The attacks put political pressure on Biden to deliver a direct blow to Iran, a step he has been reluctant to take for fear of triggering a wider war.

Biden met with Austin and other members of his national security team in the White House Situation Room Monday morning to discuss the latest developments regarding the attack, the White House said.

The president’s options could include targeting Iranian forces outside or inside Iran and opting for more cautious retaliation only against Iranian-backed militants, experts say.

“Iran continues to destabilize the region. This includes supporting terrorists who attack our ships in the Red Sea,” NATO’s Stoltenberg said.

The attack, and any possible U.S. response, is likely to stoke fears of a broader conflict in the Middle East, where war erupted in Gaza after Hamas-led militants attacked southern Israel on October 7, killing approximately 1,200 Israeli civilians and soldiers. taking around 250 people hostage, according to the Israeli government.

Israel’s subsequent attack on Gaza killed more than 26,000 Palestinians, according to the territory’s health ministry.

WATCH | Concerns about an escalation of the conflict in the Middle East after the attack by American troops:

Drone strike targets US troops, risks widening Middle East conflict

Three soldiers were killed in an overnight drone strike targeting US troops near the Syrian border. President Joe Biden has vowed to fight back, reinforcing fears of an escalation of conflict in the Middle East.

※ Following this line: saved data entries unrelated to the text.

(** From the [n]-th sample on: if the next [j - 1] samples pass and the
    probe of the one after them says stop, the loop returns that sample's
    distance, after [j] more iterations. *)
Lemma march_stops j :
  forall fuel n wd d,
    (j <= fuel)%nat -> (1 <= j)%nat ->
    (flt wd (of_int MAX_DEPTH)) = true ->
    (forall i, (n < i < n + j)%nat -> passes cfg maze px py rc rs i) ->
    probe cfg maze px py (ray_at px rc (n + j)) (ray_at py rs (n + j)) = Ok (d, false) ->
    march fuel cfg maze px py rc rs (ray_at px rc n) (ray_at py rs n) wd n =
      (Ok d, (n + j)%nat).
Proof.
  induction j as [|j IH]; intros fuel n wd d Hfuel Hj Hwd Hpass Hstop; [lia|].
  destruct fuel as [|fuel]; [lia|]. cbn [march]. rewrite Hwd.
  change (fadd (ray_at px rc n) rc) with (ray_at px rc (S n)).
  change (fadd (ray_at py rs n) rs) with (ray_at py rs (S n)).
  destruct (decide (j = 0%nat)) as [->|Hj0].
  - replace (n + 1)%nat with (S n) in * by lia. rewrite Hstop. reflexivity.
  - destruct (probe_passes cfg maze px py rc rs (S n)) as (d1 & -> & Hd1); [apply Hpass; lia|].
    replace (n + S j)%nat with (S n + j)%nat in * by lia.
    apply IH; [lia|lia|done| |done].
    intros i Hi. apply Hpass. lia.
Qed.

End Hits.

(** X6.  When the samples of a ray pass (in bounds, in cells that are no
    WALL, closer than MAX_DEPTH) until the [k]-th one lies in a WALL cell,
    [cast_ray] stops there, after [k] iterations, and returns the distance
    measured at that sample: the first sample found inside a wall, up to
    one step past the face of the wall. *)
Theorem cast_ray_hits_wall {F} `{PyFloat F} `{Libm F}
    (fuel : nat) (cfg : config F) (maze : grid) (px py angle c s d : F) (k : nat) :
  math_cos angle = Ok c -> math_sin angle = Ok s ->
  flt (of_int 0) (of_int MAX_DEPTH) = true ->
  (1 <= k <= fuel)%nat ->
  (forall i, (1 <= i < k)%nat ->
     passes cfg maze px py (fmul c RAY_STEP_SIZE) (fmul s RAY_STEP_SIZE) i) ->
  hits cfg maze px py (fmul c RAY_STEP_SIZE) (fmul s RAY_STEP_SIZE) k ->
  distance_at px py (fmul c RAY_STEP_SIZE) (fmul s RAY_STEP_SIZE) k = Ok d ->
  cast_ray_steps fuel cfg maze px py angle = (Ok d, k) /\
  cast_ray fuel cfg maze px py angle = Ok d.
Proof.
  intros Hc Hs Hguard Hk Hpass Hhit Hd.
  assert (Hsteps : cast_ray_steps fuel cfg maze px py angle = (Ok d, k)).
  { rewrite (cast_ray_steps_unfold _ _ _ _ _ _ c s) by done.
    apply (march_stops cfg maze px py _ _ k fuel 0%nat); try done; try lia;
      first [apply probe_hits; done | intros i Hi; apply Hpass; lia]. }
  split; [done|]. unfold cast_ray. rewrite Hsteps. reflexivity.
Qed.

Lemma cast_ray_hits_wall_witness :
  cast_ray_steps (H0 := zero_libm) 25 tiny pillar_grid 0.5%float 1.5%float 0%float =
    (Ok 0x1.0000000000004p-1%float, 25%nat) /\
  cast_ray (H0 := zero_libm) 25 tiny pillar_grid 0.5%float 1.5%float 0%float =
    Ok 0x1.0000000000004p-1%float.
Proof.
  apply (cast_ray_hits_wall (H0 := zero_libm) 25 tiny pillar_grid
           0.5%float 1.5%float 0%float 1%float 0%float _ 25).
  - reflexivity.
  - reflexivity.
  - reflexivity.
  - lia.
  - apply passesb_all. vm_compute. reflexivity.
  - eexists _, _. split_and!; vm_compute; reflexivity.
  - vm_compute. reflexivity.
Defined.

(** ** The player stays in the grid *)

Section Inside.
Context {F : Type} `{PyFloat F} `{Libm F}.
Variables (cfg : config F) (maze : grid).

Lemma can_enter_true a b :
  can_enter cfg maze a b = Ok true ->
  exists ia ib, fint a = Ok ia /\ fint b = Ok ib /\
    0 <= ia < map_size cfg /\ 0 <= ib < map_size cfg /\ getitem2 maze ib ia = Ok 0.
Proof.
  unfold can_enter. intros (ia & Ha & Hrest)%bind_Ok.
  destruct (in_range (map_size cfg) ia) eqn:Hia; [|discriminate].
  apply bind_Ok in Hrest as (ib & Hb & Hrest).
  destruct (in_range (map_size cfg) ib) eqn:Hib; [|discriminate].
  apply bind_Ok in Hrest as (c & Hc & Hrest).
  injection Hrest as Hrest. apply bool_decide_eq_true in Hrest. subst c.
  unfold in_range in Hia, Hib. apply bool_decide_eq_true in Hia, Hib.
  exists ia, ib. done.
Qed.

The United States has already struck back in Iraq, Syria and Yemen in response to previous attacks by Iranian-backed groups.

British Prime Minister Rishi Sunak said on Monday he was concerned about tensions in the Middle East and urged Iran to de-escalate.

Iran’s intelligence minister said regional armed groups aligned with Tehran were responding to “American aggressors” at their own discretion.

Experts have warned that any strike against Iranian forces inside Iran could force Tehran to respond forcefully, escalating the situation in a way that could drag the United States into a major war in the Middle East.